TASK INSTRUCTIONS — Report, from the records below, every line where the word "pending" appears.

Saved data entries
(* ===== verification/Coordinator.v ===== *)
(** * The garbage-collection coordinator ([src/src/gc/coordinator.rs])

    The matrix clock, the stable timestamp, and the protocol that replicas run
    over the shared storage: initiating a collection, observing an epoch, and
    bootstrapping a new replica.  The methods are programs of [GcStorage] over
    the local state of a replica (the coordinator, the CRDT and the vector),
    which keep the changes made before a failing call.  They are written
    against the class [DeltaCrdt], as in the source. *)
From Stdlib Require Import Strings.Byte Strings.String.
From stdpp Require Import base gmap sets list strings fin_maps sorting relations.
From S2P Require Import Prelude Clocks Proto Crdt Registry Dissemination GcStorage.
Local Open Scope N_scope.
Local Open Scope rust_scope.

(** ** Configuration and state ([src/src/gc/mod.rs]) *)
Record GcReplicaConfig := mkGcReplicaConfig { initiate_interval : N }.

Record GcStorageConfig := mkGcStorageConfig { cfg_bucket : string; cfg_prefix : string }.

Record GcConfig := mkGcConfig {
  gc_replica : bool;
  observe_interval : N;
  storage_config : GcStorageConfig;
  gc_replica_config : option GcReplicaConfig
}.

Inductive GcInitiationAbortReason : Type :=
| MembershipChange
| NoProgress
| ConcurrentInitiator.

(** The registry is shared with the network and given to the operations that
    read it; the storage and the membership provider are the calls. *)
Record GcCoordinator := mkGcCoordinator {
  epoch : N;
  config : GcConfig;
  matrix_clock : option MatrixClock
}.

Record Local (C : Type) := mkLocal {
  l_gc : GcCoordinator;
  l_crdt : C;
  l_dvv : DotVersionVector
}.
Arguments mkLocal {C}.
Arguments l_gc {C}.
Arguments l_crdt {C}.
Arguments l_dvv {C}.

(** ** The monad of the methods *)
Definition GcM (C A : Type) : Type := Local C → Prog (result A * Local C).

Section monad.
Context {C A B : Type}.

Definition gc_ret (a : A) : GcM C A := λ l, Ret (Ok a, l).

(** [m?] followed by [f]: an error returns with the state reached so far. *)
Definition gc_bind (m : GcM C A) (f : A → GcM C B) : GcM C B := λ l,
  prog_bind (λ p : result A * Local C,
    match p.1 with
    | Ok a => f a p.2
    | Err e => Ret (Err e, p.2)
    end) (m l).

Definition gc_lift (r : result A) : GcM C A := λ l, Ret (r, l).

Definition gc_out_of_fuel : GcM C A := λ _, OutOfFuel.
End monad.

Section calls.
Context {C : Type}.

Definition gc_get : GcM C (Local C) := λ l, Ret (Ok l, l).

Definition gc_modify (f : Local C → Local C) : GcM C unit := λ l, Ret (Ok tt, f l).

(** [call().await?] *)
Definition gc_call (c : StorageCall) : GcM C (resp c) := λ l, Call c (λ r, Ret (r, l)).

(** [if let Err(e) = call().await { warn!(..) }], and calls that cannot fail. *)
Definition gc_try (c : StorageCall) : GcM C unit := λ l, Call c (λ _, Ret (Ok tt, l)).
End calls.

Notation "x '<-!' m ';;' k" := (gc_bind m (λ x, k))
  (at level 100, m at next level, right associativity) : rust_scope.

(** ** Membership *)
Definition live_members {C} : GcM C (list NodeId) := λ l,
  Call ListLiveNodeIds (λ r,
    match r with
    | Ok regs => Ret (Ok (dedup (sort_ids regs)), l)
    | Err e => Ret (Err ("failed to fetch live members from discovery: " ++ e)%string, l)
    end).

Definition new_member_exists (old new : list NodeId) : bool :=
  let old_set : gset NodeId := list_to_set old in
  existsb (λ node, negb (bool_decide (node ∈ old_set))) new.

(** ** The matrix clock *)
Module GcCoordinatorImpl.

Definition new (cfg : GcConfig) : GcCoordinator :=
  {| epoch := 0; config := cfg;
     matrix_clock := if gc_replica cfg then Some ∅ else None |}.

Definition initiate_interval (self : GcCoordinator) : option N :=
  initiate_interval <$> gc_replica_config (config self).

Definition observe_interval (self : GcCoordinator) : N := observe_interval (config self).

Definition set_matrix (self : GcCoordinator) (mc : MatrixClock) : GcCoordinator :=
  {| epoch := epoch self; config := config self; matrix_clock := Some mc |}.

Definition set_epoch (self : GcCoordinator) (n : N) : GcCoordinator :=
  {| epoch := n; config := config self; matrix_clock := matrix_clock self |}.

(** The [unwrap] of the clock cannot fail in a GC replica ([coordinator_ok]);
    the other branch is never taken. *)
Definition with_matrix (f : MatrixClock → MatrixClock) (self : GcCoordinator) : GcCoordinator :=
  if negb (gc_replica (config self)) then self
  else match matrix_clock self with
       | Some mc => set_matrix self (f mc)
       | None => self
       end.

Definition update_entry (mc : MatrixClock) (e : NodeId * CausalContext) : MatrixClock :=
  match mc !! e.1 with
  | Some ctx => <[e.1 := vv_join e.2 ctx]> mc
  | None => <[e.1 := e.2]> mc
  end.

Definition update_matrix_clock (knowledge_matrix : MatrixClock) : GcCoordinator → GcCoordinator :=
  with_matrix (λ mc, foldl update_entry mc (map_to_list knowledge_matrix)).

Definition remove_matrix_clock_row (node_id : NodeId) : GcCoordinator → GcCoordinator :=
  with_matrix (delete node_id).

Definition remove_matrix_clock_column (node_id : NodeId) : GcCoordinator → GcCoordinator :=
  with_matrix (fmap (M := gmap NodeId) (delete node_id)).

Definition get_knowledge_matrix {Tx} (self : GcCoordinator) (registry : PeerRegistry Tx)
    : option MatrixClock :=
  if negb (gc_replica (config self)) then None
  else
    let non_gc_peers := PeerRegistryImpl.get_all_non_gc_replicas registry in
    match matrix_clock self with
    | None => None
    | Some matrix_clock =>
        Some (foldl (λ km node, match matrix_clock !! node with
                                | Some ctx => <[node := ctx]> km
                                | None => km
                                end) ∅ non_gc_peers)
    end.

(** The text of the clock is the standard library's debug format. *)
Definition print_matrix_clock (debug : MatrixClock → string) (self : GcCoordinator) : string :=
  if negb (gc_replica (config self)) then "Matrix Clock: GC replica disabled"
  else match matrix_clock self with
       | Some mc => "Matrix Clock: " ++ debug mc
       | None => "" (* unreachable *)
       end.

(** ** The stable timestamp *)
(** The loop over the members; [None] is the early return for a member without
    a row.  ([v_merge] of the source is never read.) *)
Fixpoint meet_members (mc : MatrixClock) (node_id : NodeId) (self_clock : CausalContext)
    (members : list NodeId) (v_live : option CausalContext) : option (option CausalContext) :=
  match members with
  | [] => Some v_live
  | p :: members' =>
      match (if decide (p = node_id) then Some self_clock else mc !! p) with
      | Some ctx =>
          meet_members mc node_id self_clock members'
            (Some match v_live with
                  | None => ctx
                  | Some acc => vv_meet acc ctx
                  end)
      | None => None
      end
  end.

Definition compute_stable_timestamp (self : GcCoordinator) (node_id : NodeId)
    (members : list NodeId) (final_dots : gmap NodeId Counter) (self_clock : CausalContext)
    : CausalContext * gset NodeId :=
  match matrix_clock self with
  | None => (∅, ∅)
  | Some mc =>
      match meet_members mc node_id self_clock members None with
      | None => (∅, ∅)
      | Some v_live =>
          let v_live := default ∅ v_live in
          let non_members : gset NodeId :=
            filter (λ p, p ∉ members) (dom mc ∪ dom v_live) in
          let obsolete := filter (λ p, final_dots !! p = v_live !! p) non_members in
          let pending := filter (λ p, final_dots !! p ≠ v_live !! p) non_members in
          (foldl (λ v p, match mc !! p with
                         | Some ctx => vv_meet v ctx
                         | None => v
                         end) v_live (elements pending),
           obsolete)
      end
  end.

(** ** The protocol *)
Section protocol.
Context {C Op Delta : Type} `{DeltaCrdt C Op Delta}.

Definition update_gc (f : GcCoordinator → GcCoordinator) : GcM C unit :=
  gc_modify (λ l, mkLocal (f (l_gc l)) (l_crdt l) (l_dvv l)).

Definition update_crdt (f : C → C) : GcM C unit :=
  gc_modify (λ l, mkLocal (l_gc l) (f (l_crdt l)) (l_dvv l)).

Definition update_dvv (f : DotVersionVector → DotVersionVector) : GcM C unit :=
  gc_modify (λ l, mkLocal (l_gc l) (l_crdt l) (f (l_dvv l))).
(* ===== verification/S3Storage.v ===== *)
(** * Garbage-collection storage in S3 ([src/src/gc/storage.rs])

    [S3GcStorage] keeps the records as JSON objects under a configured prefix.
    [s3_exec] runs the calls of [GcStorage] (and the membership query) on the
    client of [S3]; the refinement theorem shows that it implements the abstract
    storage [store_exec]. *)
From Stdlib Require Import Strings.Byte Strings.String Strings.Ascii.
From stdpp Require Import base gmap sets list strings fin_maps.
From S2P Require Import Prelude Text S3 Discovery Clocks Proto Coordinator GcStorage.
Import S3ClientImpl.
Local Open Scope N_scope.
Local Open Scope rust_scope.
Local Open Scope string_scope.

Module S3GcStorageImpl.
Section impl.
Context {W T : Type} `{AwsS3 W} `{Chrono T}
  `{Json EpochMetadata} `{Json EpochState} `{Json GcIntentRecord}.
Implicit Types self : GcStorageConfig.

Definition bucket self : string := cfg_bucket self.

Definition key self (namespace suffix : string) : string :=
  trim_end_matches "/"%char (cfg_prefix self) ++ "/" ++ namespace ++ suffix.

Definition gc_intent_key self (epoch : N) : string :=
  key self "gc_intent" ("_" ++ show_u64 epoch ++ ".json").

Definition epoch_metadata_key self : string := key self "epoch_metadata" ".json".

Definition epoch_state_key self : string := key self "epoch_state" ".json".

Definition final_dots_key_prefix self : string := key self "final_dots" "/".

Definition parse_final_dot_key self (key : string) : option (NodeId * Counter) :=
  let prefix := trim_end_matches "/"%char (cfg_prefix self) ++ "/final_dots/" in
  if starts_with prefix key && ends_with ".json" key then
    let raw := slice (String.length prefix) (String.length key - String.length ".json") key in
    match split_char "_"%char raw with
    | [node_id; counter] => n ← parse_u64 counter; Some (node_id, n)
    | _ => None
    end
  else None.

Definition read_epoch_metadata self (w : W) : result EpochMetadata * W :=
  let '(r, w) := get_json_optional (bucket self) (epoch_metadata_key self) w in
  (o <-? r ;; Ok (default default_metadata o), w).

Definition read_epoch_state self (w : W) : result EpochState * W :=
  let '(r, w) := get_json_optional (bucket self) (epoch_state_key self) w in
  (o <-? r ;; Ok (default default_state o), w).

Definition write_epoch_metadata self (m : EpochMetadata) (w : W) : result unit * W :=
  put_json (bucket self) (epoch_metadata_key self) m w.

Definition write_epoch_state self (s : EpochState) (w : W) : result unit * W :=
  put_json (bucket self) (epoch_state_key self) s w.

Definition claim_gc_intent self (epoch : N) (initiator : NodeId) (w : W) : result bool * W :=
  put_json_if_absent (bucket self) (gc_intent_key self epoch)
    {| gi_epoch := epoch; gi_initiator := initiator |} w.

Definition read_gc_intent self (epoch : N) (w : W) : result (option GcIntentRecord) * W :=
  get_json_optional (bucket self) (gc_intent_key self epoch) w.

Definition release_gc_intent self (epoch : N) (w : W) : result unit * W :=
  delete_object (bucket self) (gc_intent_key self epoch) w.

(** [collect::<HashMap>()]: the last entry of a node wins. *)
Definition collect_final_dots self (keys : list string) : gmap NodeId Counter :=
  foldl (λ m e, <[e.1 := e.2]> m) ∅ (omap (parse_final_dot_key self) keys).

Definition read_final_dots (fuel : nat) self (w : W) : option (result (gmap NodeId Counter) * W) :=
  '(r, w) ← list_object_keys fuel (bucket self) (final_dots_key_prefix self) w;
  Some (keys <-? r ;; Ok (collect_final_dots self keys), w).

(** A call of the coordinator; [fuel] bounds the pages of a listing, a sleep
    does not touch the bucket. *)
Definition s3_exec (fuel : nat) self (c : StorageCall) : W → option (result (resp c) * W) :=
  match c with
  | ReadEpochMetadata => λ w, Some (read_epoch_metadata self w)
  | ReadEpochState => λ w, Some (read_epoch_state self w)
  | WriteEpochMetadata m => λ w, Some (write_epoch_metadata self m w)
  | WriteEpochState s => λ w, Some (write_epoch_state self s w)
  | ReadFinalDots => λ w, read_final_dots fuel self w
  | ClaimGcIntent epoch initiator => λ w, Some (claim_gc_intent self epoch initiator w)
  | ReadGcIntent epoch => λ w, Some (read_gc_intent self epoch w)
  | ReleaseGcIntent epoch => λ w, Some (release_gc_intent self epoch w)
  | ListLiveNodeIds => λ w, list_live_node_ids (T := T) fuel (bucket self) w
  | Sleep _ => λ w, Some (Ok tt, w)
  end.
End impl.
End S3GcStorageImpl.

Import S3GcStorageImpl.

(** ** Keys *)
Lemma string_app_cancel (p a b : string) : p ++ a = p ++ b ↔ a = b.
Proof. split; [apply string_app_inj_l|by intros ->]. Qed.

Lemma intent_key_inj cfg n m : gc_intent_key cfg n = gc_intent_key cfg m → n = m.
Proof.
  unfold gc_intent_key, key. rewrite !string_app_cancel. intros Heq.
  apply (f_equal (strip_suffix ".json")) in Heq.
  rewrite (proj2 (strip_suffix_Some _ _ _) eq_refl), (proj2 (strip_suffix_Some _ _ _) eq_refl) in Heq.
  apply show_u64_inj. congruence.
Qed.

(** The namespaces of a prefix are disjoint. *)
Lemma namespaces_disjoint cfg n :
  epoch_metadata_key cfg ≠ epoch_state_key cfg ∧
  epoch_metadata_key cfg ≠ gc_intent_key cfg n ∧ epoch_state_key cfg ≠ gc_intent_key cfg n.
Proof.
  unfold epoch_metadata_key, epoch_state_key, gc_intent_key, key.
  rewrite !string_app_cancel. done.
Qed.

Lemma not_starts_with p s : (∀ r, s ≠ p ++ r) → starts_with p s = false.
Proof. intros Hs. apply not_true_iff_false. rewrite starts_with_spec. naive_solver. Qed.

Lemma records_outside_final_dots cfg n k :
  k = epoch_metadata_key cfg ∨ k = epoch_state_key cfg ∨ k = gc_intent_key cfg n →
  starts_with (final_dots_key_prefix cfg) k = false.
Proof.
  intros Hk. apply not_starts_with. intros r.
  unfold epoch_metadata_key, epoch_state_key, gc_intent_key, final_dots_key_prefix, key in *.
  rewrite !string_app_assoc. destruct Hk as [-> | [-> | ->]]; rewrite string_app_cancel; done.
Qed.

(** The prefix of the records is not under [nodes/]. *)
Definition apart_from_nodes (cfg : GcStorageConfig) : Prop :=
  ∀ s, starts_with DISCOVERY_NODES_PREFIX (trim_end_matches "/"%char (cfg_prefix cfg) ++ "/" ++ s) = false.

(** ** The refinement relation *)
Section refinement.
Context {W T : Type} `{AwsS3 W} `{Chrono T}
  `{Json EpochMetadata} `{Json EpochState} `{Json GcIntentRecord}.
Context (cfg : GcStorageConfig).

(** The objects of the bucket represent the abstract storage. *)
Record store_rel (objs : gmap string bytes) (st : Store) : Prop := {
  sr_metadata : objs !! epoch_metadata_key cfg = json_to_vec <$> st_metadata st;
  sr_state : objs !! epoch_state_key cfg = json_to_vec <$> st_state st;
  sr_intents : ∀ n, objs !! gc_intent_key cfg n = json_to_vec <$> st_intents st !! n;
  sr_final_dots :
    st_final_dots st = collect_final_dots cfg (listing (final_dots_key_prefix cfg) objs);
  sr_members : st_members st = live_ids_of (T := T) objs
}.

Definition record_key (k : string) : Prop :=
  k = epoch_metadata_key cfg ∨ k = epoch_state_key cfg ∨ ∃ n, k = gc_intent_key cfg n.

WORKED SOLUTION —
          let pending := filter (λ p, final_dots !! p ≠ v_live !! p) non_members in
                         end) v_live (elements pending),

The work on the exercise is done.